**Required work:**
Where the line with "- apply not_elem_of_dom." appears below, start writing out lines exactly, and finish with the line with "- intros n Hin.", which is included; write out nothing else.

Stored items
Lemma install_body_run v f fd i r f' b :
  staging st v (view d f) fd i [] → install_body fd (f, false) = (r, (f', b)) →
  if b then replaced v (view d f') ∧
    match r with
    | Ok _ => durable_name v n → ∀ o, image (view d f') n o → o = Some out
    | Err e => ∃ x, e = e_directory x
    end
  else beside st v (view d f') ∧ ∃ e, r = Err e ∧ refused_by v e.
Proof using check_view n_st.
  intros Hs H. unfold install_body, mbind, M_bind, on_files, io, set_installed in H.
  pose proof (check_view fd f) as Hv. destruct (check fd f) as [[[] | e] f1] eqn:E0; cbn [snd] in Hv.
  2: { injection H as <- <- <-. rewrite Hv. split; [apply Hs |]. exists e. split; [done |]. left.
       exists fd, f. by rewrite E0. }
  rewrite <- Hv in Hs. destruct (write_all fd out f1) as [[[] | e] f2] eqn:E1; cbn [map_err] in H.
  all: apply (write_staging _ _ _ _ _ _ _ _ _ _ Hs) in E1 as (c & Hs2 & Hc).
  2: { injection H as <- <- <-. split; [apply Hs2 |]. eexists. split; [done |]. right. left. by exists e. }
  rewrite (Hc eq_refl) in Hs2. cbn [app] in Hs2.
  destruct (sync_all fd f2) as [[[] | e] f3] eqn:E2; cbn [map_err] in H.
  all: apply (sync_staging _ _ _ _ _ _ _ _ _ Hs2) in E2 as [Hs3 Hi].
  2: { injection H as <- <- <-. split; [apply Hs3 |]. eexists. split; [done |]. do 2 right. left. by exists e. }
  specialize (Hi eq_refl).
  destruct (rename d st n keep f3) as [[[] | e] f4] eqn:E3; cbn [map_err] in H.
  all: apply (rename_staging _ _ _ _ _ _ _ _ _ _ _ Hs3 Hi n_st) in E3 as [Hk Hv4].
  2: { injection H as <- <- <-. rewrite Hv4. split; [apply Hs3 |]. eexists. split; [done |].
       do 3 right. exists e. split; [done |]. exact Hk. }
  pose proof (replaced_install _ _ _ _ Hs3 Hi Hk) as Hr. rewrite <- Hv4 in Hr.
  pose proof (sync_directory_law d f4) as L.
  destruct (sync_all d f4) as [[[] | e] f5]; cbn [map_err] in H; injection H as <- <- <-; rewrite L.
  - by apply replaced_settle.
  - split; [done |]. by exists e.
Qed.

(** The staging file goes when the installation did not take place. *)
Lemma unstage_run v f fd i r f' :
  staging st v (view d f) fd i [] → unstage d st (install_body fd) f = (r, f') →
  match r with
  | Ok _ => replaced v (view d f') ∧ (durable_name v n → ∀ o, image (view d f') n o → o = Some out)
  | Err e => (∃ x, e = e_directory x) ∧ replaced v (view d f') ∨
             refused_by v e ∧ beside st v (view d f')
  end.
Proof using check_view n_st.
  intros Hs H. unfold unstage in H. destruct (install_body fd (f, false)) as [r0 [f0 b]] eqn:Hrun.
  injection H as <- <-. apply (install_body_run _ _ _ _ _ _ _ Hs) in Hrun. destruct b.
  - destruct Hrun as [Hr He]. destruct r0 as [u | e]; [done | by left].
  - destruct Hrun as [Hb (e & -> & He)]. right. split; [done |]. etrans; [exact Hb |]. apply unlink_beside.
Qed.
End install.
End staging.

(** ** A machine whose power fails

    One directory, descriptor 0, of a machine that performs [k_power] more
    calls; every later call fails and changes nothing. *)
Record Disk : Type := mkDisk {
  k_view : View;
  k_power : nat;
}.
Definition empty_disk (power : nat) : Disk := mkDisk (mkView ∅ ∅ ∅ ∅) power.

Definition maximum_of (l : list N) : N := foldr N.max 0 l.
Definition next_file (v : View) : N := N.succ (maximum_of (elements (dom (v_files v)))).
Definition all_entries (v : View) : list N :=
  omap id (mjoin ((λ x, x.2.1 :: x.2.2) <$> map_to_list (v_entries v))).
Definition next_inode (v : View) : N :=
  N.succ (maximum_of (elements (dom (v_data v)) ++ all_entries v)).

Definition powered {A} (m : View → result Errno A * View) : M Disk Errno A := λ k,
  match k_power k with
  | O => (Err OtherErrno, k)
  | S n => let '(r, v) := m (k_view k) in (r, mkDisk v n)
  end.
(** Names are looked up in the directory only. *)
Definition at_directory {A} (d : Fd) (m : View → result Errno A * View) : M Disk Errno A :=
  if d =? 0 then powered m else λ k, (Err OtherErrno, k).
Definition behind (fd : Fd) (v : View) : option N := if fd =? 0 then None else v_files v !! fd.
Definition disk_create (n : bytes) (v : View) : result Errno Fd * View :=
  (Ok (next_file v), created_file n (next_file v) (next_inode v) v).

#[global] Instance Disk_filesystem : Filesystem Disk := {|
  open_root _ := powered (λ v, (Ok 0, v));
  open_directory d n := at_directory d (λ v, (Ok 0, v));
  make_directory d n := at_directory d (λ v, (Err EXIST, v));
  open_read d n := at_directory d (λ v,
    match current v n with
    | Some i => (Ok (next_file v), set_file (next_file v) i v)
    | None => (Err NOENT, v)
    end);
  open_lock d n := at_directory d (λ v,
    match current v n with
    | Some i => (Ok (next_file v), set_file (next_file v) i v)
    | None => disk_create n v
    end);
  create_new d n := at_directory d (λ v,
    match current v n with Some _ => (Err EXIST, v) | None => disk_create n v end);
  lock_exclusive fd := powered (λ v, (Ok tt, v));
  fstat fd := powered (λ v,
    if fd =? 0 then (Ok (mkStat 0 16832 2 0), v) else
    match behind fd v ≫= λ i, v_data v !! i with
    | Some c => (Ok (mkStat 0 33152 1 (len c)), v)
    | None => (Err OtherErrno, v)
    end);
  read_to_end m fd := powered (λ v,
    match behind fd v ≫= λ i, v_data v !! i with
    | Some c => (Ok (take (N.to_nat m) c), v)
    | None => (Err OtherErrno, v)
    end);
  write_all fd b := powered (λ v,
    match behind fd v with
    | Some i => match v_data v !! i with
                | Some c => (Ok tt, set_data i (c ++ b) v)
                | None => (Err OtherErrno, v)
                end
    | None => (Err OtherErrno, v)
    end);
  sync_all fd := powered (λ v,
    if fd =? 0 then (Ok tt, settle_names v) else
    match behind fd v with
    | Some i => (Ok tt, mark_synced i v)
    | None => (Err OtherErrno, v)
    end);
  rename d a b keep := at_directory d (λ v,
    match current v a, current v b with
    | None, _ => (Err NOENT, v)
    | Some i, Some _ => if keep : bool then (Err EXIST, v)
                        else (Ok tt, set_entry a None (set_entry b (Some i) v))
    | Some i, None => (Ok tt, set_entry a None (set_entry b (Some i) v))
    end);
  unlink d n := at_directory d (λ v,
    match current v n with Some _ => (Ok tt, set_entry n None v) | None => (Err NOENT, v) end);
  geteuid _ := 0;
|}.

Lemma maximum_of_le x l : x ∈ l → x ≤ maximum_of l.
Proof. unfold maximum_of. induction 1 as [| ???? IH]; cbn; lia. Qed.
Lemma next_inode_new v : new_inode (next_inode v) v.
Proof.
  assert (∀ i, i ∈ elements (dom (v_data v)) ++ all_entries v → i ≠ next_inode v) as Hne.
  { intros i Hi ->. apply maximum_of_le in Hi. unfold next_inode in Hi. lia. }
  split.
  - apply not_elem_of_dom. intros Hin. by apply (Hne (next_inode v)); [apply elem_of_app; left; apply elem_of_elements |].
  - intros n Hin. apply (Hne (next_inode v)); [| done]. apply elem_of_app. right.
    unfold all_entries. apply list_elem_of_omap. exists (Some (next_inode v)). split; [| done].
    apply list_elem_of_join. unfold entries, current, entry in Hin.
    destruct (v_entries v !! n) as [[e l] |] eqn:E; cbn in Hin.
    + exists (e :: l). split; [done |]. apply list_elem_of_fmap. exists (n, (e, l)). split; [done |].
      by apply elem_of_map_to_list.
    + apply list_elem_of_singleton in Hin. done.
Qed.

(** The view of the machine: descriptor 0 is never a file. *)
Definition disk_view (d : Fd) (k : Disk) : View :=
  if d =? 0 then
    mkView (v_entries (k_view k)) (v_data (k_view k)) (v_synced (k_view k)) (delete 0 (v_files (k_view k)))
  else mkView ∅ ∅ ∅ ∅.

**Expected output:**
  - apply not_elem_of_dom. intros Hin. by apply (Hne (next_inode v)); [apply elem_of_app; left; apply elem_of_elements |].
  - intros n Hin. apply (Hne (next_inode v)); [| done]. apply elem_of_app. right.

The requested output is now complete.